:: DATA SECTION ::
(** * EasyGmsh.RectMesh: structured rectangular mesh builder

    A shallow embedding of [src/EasyGmsh/RectMesh.py].  The Python object
    [self], the gmsh session and the Python heap of selection lists are
    threaded explicitly through a small state-and-exception monad. *)

From Stdlib Require Import ZArith List Lia String Ascii QArith.
From stdpp Require Import base option list gmap strings sorting pretty.

Local Open Scope string_scope.
Local Open Scope list_scope.
Local Open Scope Z_scope.

(** ** Exceptions and the result of a call *)

Inductive exception : Type :=
  | RuntimeError (msg : string)
  | IndexError
  | ValueError
  | AttributeError
  | TypeError.

Inductive result (A : Type) : Type :=
  | Ok (a : A)
  | Raise (e : exception).
Arguments Ok {A} a.
Arguments Raise {A} e.

(** ** numpy: integer arrays of rank two, index normalisation *)

(** An index [i] into an axis of length [n]: Python and numpy accept
    [-n <= i < n], negative indices counting from the end. *)
Definition norm_index (n i : Z) : option Z :=
  if (0 <=? i) && (i <? n) then Some i
  else if (- n <=? i) && (i <? 0) then Some (i + n)
  else None.

Record ndarray : Type := mk_ndarray {
  shape : Z * Z;
  data : gmap (Z * Z) Z
}.

(** [np.empty(shape=[n, m], dtype=int)]: the cells hold whatever was in
    memory; an unwritten cell reads as [0] here. *)
Definition np_empty (n m : Z) : result ndarray :=
  if (n <? 0) || (m <? 0) then Raise ValueError
  else Ok (mk_ndarray (n, m) ∅).

Definition np_empty_like (a : ndarray) : ndarray := mk_ndarray (shape a) ∅.

Definition np_getitem (a : ndarray) (i j : Z) : result Z :=
  match norm_index (fst (shape a)) i, norm_index (snd (shape a)) j with
  | Some i', Some j' => Ok (default 0 (data a !! (i', j')))
  | _, _ => Raise IndexError
  end.

Definition np_setitem (a : ndarray) (i j v : Z) : result ndarray :=
  match norm_index (fst (shape a)) i, norm_index (snd (shape a)) j with
  | Some i', Some j' => Ok (mk_ndarray (shape a) (<[(i', j') := v]> (data a)))
  | _, _ => Raise IndexError
  end.

(** Indexing a Python sequence. *)
Definition py_getitem {A} (l : list A) (i : Z) : result A :=
  match norm_index (Z.of_nat (length l)) i with
  | Some i' =>
      match l !! Z.to_nat i' with
      | Some a => Ok a
      | None => Raise IndexError
      end
  | None => Raise IndexError
  end.

(** [range(n)] *)
Definition range (n : Z) : list Z := seqZ 0 n.

(** ** The geometry kernel *)

(** Modelled from the spec: the external geometry kernel ([gmsh.model.geo]),
    which is not part of the repository.  Every creation call returns the
    next tag of its entity kind (one more than the largest tag so far) and
    records the entity; the tables are kept in creation order.  Coordinates
    and the mesh size are only handed through to the kernel; they are
    rationals here. *)
Record kernel : Type := mk_kernel {
  max_point : Z;
  max_line : Z;
  max_loop : Z;
  max_surface : Z;
  points : list (Z * (Q * Q * Q * Q));
  lines : list (Z * (Z * Z));
  curve_loops : list (Z * list Z);
  plane_surfaces : list (Z * list Z);
  phys_groups : list (Z * list Z * Z * string)
}.

Definition addPoint (px py pz size : Q) (k : kernel) : Z * kernel :=
  let t := max_point k + 1 in
  (t, mk_kernel t (max_line k) (max_loop k) (max_surface k)
        (points k ++ [(t, (px, py, pz, size))]) (lines k)
        (curve_loops k) (plane_surfaces k) (phys_groups k)).

Definition addLine (s e : Z) (k : kernel) : Z * kernel :=
  let t := max_line k + 1 in
  (t, mk_kernel (max_point k) t (max_loop k) (max_surface k)
        (points k) (lines k ++ [(t, (s, e))])
        (curve_loops k) (plane_surfaces k) (phys_groups k)).

Definition addCurveLoop (ls : list Z) (k : kernel) : Z * kernel :=
  let t := max_loop k + 1 in
  (t, mk_kernel (max_point k) (max_line k) t (max_surface k)
        (points k) (lines k)
        (curve_loops k ++ [(t, ls)]) (plane_surfaces k) (phys_groups k)).

Definition addPlaneSurface (loops : list Z) (k : kernel) : Z * kernel :=
  let t := max_surface k + 1 in
  (t, mk_kernel (max_point k) (max_line k) (max_loop k) t
        (points k) (lines k)
        (curve_loops k) (plane_surfaces k ++ [(t, loops)]) (phys_groups k)).

Definition addPhysicalGroup (dim : Z) (tags : list Z) (tag : Z) (name : string)
    (k : kernel) : kernel :=
  mk_kernel (max_point k) (max_line k) (max_loop k) (max_surface k)
    (points k) (lines k) (curve_loops k) (plane_surfaces k)
    (phys_groups k ++ [(dim, tags, tag, name)]).

(** ** The RectMesh object *)

Record group : Type := mk_group {
  material_name : string;
  entities : list Z
}.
:::
DESCRIPTION OF THE TASK >> Reproduce all data above, unchanged.

WRITTEN ANSWER >>
(** * EasyGmsh.RectMesh: structured rectangular mesh builder

    A shallow embedding of [src/EasyGmsh/RectMesh.py].  The Python object
    [self], the gmsh session and the Python heap of selection lists are
    threaded explicitly through a small state-and-exception monad. *)

From Stdlib Require Import ZArith List Lia String Ascii QArith.
From stdpp Require Import base option list gmap strings sorting pretty.

Local Open Scope string_scope.
Local Open Scope list_scope.
Local Open Scope Z_scope.

(** ** Exceptions and the result of a call *)

Inductive exception : Type :=
  | RuntimeError (msg : string)
  | IndexError
  | ValueError
  | AttributeError
  | TypeError.

Inductive result (A : Type) : Type :=
  | Ok (a : A)
  | Raise (e : exception).
Arguments Ok {A} a.
Arguments Raise {A} e.

(** ** numpy: integer arrays of rank two, index normalisation *)

(** An index [i] into an axis of length [n]: Python and numpy accept
    [-n <= i < n], negative indices counting from the end. *)
Definition norm_index (n i : Z) : option Z :=
  if (0 <=? i) && (i <? n) then Some i
  else if (- n <=? i) && (i <? 0) then Some (i + n)
  else None.

Record ndarray : Type := mk_ndarray {
  shape : Z * Z;
  data : gmap (Z * Z) Z
}.

(** [np.empty(shape=[n, m], dtype=int)]: the cells hold whatever was in
    memory; an unwritten cell reads as [0] here. *)
Definition np_empty (n m : Z) : result ndarray :=
  if (n <? 0) || (m <? 0) then Raise ValueError
  else Ok (mk_ndarray (n, m) ∅).

Definition np_empty_like (a : ndarray) : ndarray := mk_ndarray (shape a) ∅.

Definition np_getitem (a : ndarray) (i j : Z) : result Z :=
  match norm_index (fst (shape a)) i, norm_index (snd (shape a)) j with
  | Some i', Some j' => Ok (default 0 (data a !! (i', j')))
  | _, _ => Raise IndexError
  end.

Definition np_setitem (a : ndarray) (i j v : Z) : result ndarray :=
  match norm_index (fst (shape a)) i, norm_index (snd (shape a)) j with
  | Some i', Some j' => Ok (mk_ndarray (shape a) (<[(i', j') := v]> (data a)))
  | _, _ => Raise IndexError
  end.

(** Indexing a Python sequence. *)
Definition py_getitem {A} (l : list A) (i : Z) : result A :=
  match norm_index (Z.of_nat (length l)) i with
  | Some i' =>
      match l !! Z.to_nat i' with
      | Some a => Ok a
      | None => Raise IndexError
      end
  | None => Raise IndexError
  end.

(** [range(n)] *)
Definition range (n : Z) : list Z := seqZ 0 n.

(** ** The geometry kernel *)

(** Modelled from the spec: the external geometry kernel ([gmsh.model.geo]),
    which is not part of the repository.  Every creation call returns the
    next tag of its entity kind (one more than the largest tag so far) and
    records the entity; the tables are kept in creation order.  Coordinates
    and the mesh size are only handed through to the kernel; they are
    rationals here. *)
Record kernel : Type := mk_kernel {
  max_point : Z;
  max_line : Z;
  max_loop : Z;
  max_surface : Z;
  points : list (Z * (Q * Q * Q * Q));
  lines : list (Z * (Z * Z));
  curve_loops : list (Z * list Z);
  plane_surfaces : list (Z * list Z);
  phys_groups : list (Z * list Z * Z * string)
}.

Definition addPoint (px py pz size : Q) (k : kernel) : Z * kernel :=
  let t := max_point k + 1 in
  (t, mk_kernel t (max_line k) (max_loop k) (max_surface k)
        (points k ++ [(t, (px, py, pz, size))]) (lines k)
        (curve_loops k) (plane_surfaces k) (phys_groups k)).

Definition addLine (s e : Z) (k : kernel) : Z * kernel :=
  let t := max_line k + 1 in
  (t, mk_kernel (max_point k) t (max_loop k) (max_surface k)
        (points k) (lines k ++ [(t, (s, e))])
        (curve_loops k) (plane_surfaces k) (phys_groups k)).

Definition addCurveLoop (ls : list Z) (k : kernel) : Z * kernel :=
  let t := max_loop k + 1 in
  (t, mk_kernel (max_point k) (max_line k) t (max_surface k)
        (points k) (lines k)
        (curve_loops k ++ [(t, ls)]) (plane_surfaces k) (phys_groups k)).

Definition addPlaneSurface (loops : list Z) (k : kernel) : Z * kernel :=
  let t := max_surface k + 1 in
  (t, mk_kernel (max_point k) (max_line k) (max_loop k) t
        (points k) (lines k)
        (curve_loops k) (plane_surfaces k ++ [(t, loops)]) (phys_groups k)).

Definition addPhysicalGroup (dim : Z) (tags : list Z) (tag : Z) (name : string)
    (k : kernel) : kernel :=
  mk_kernel (max_point k) (max_line k) (max_loop k) (max_surface k)
    (points k) (lines k) (curve_loops k) (plane_surfaces k)
    (phys_groups k ++ [(dim, tags, tag, name)]).

(** ** The RectMesh object *)

Record group : Type := mk_group {
  material_name : string;
  entities : list Z
}.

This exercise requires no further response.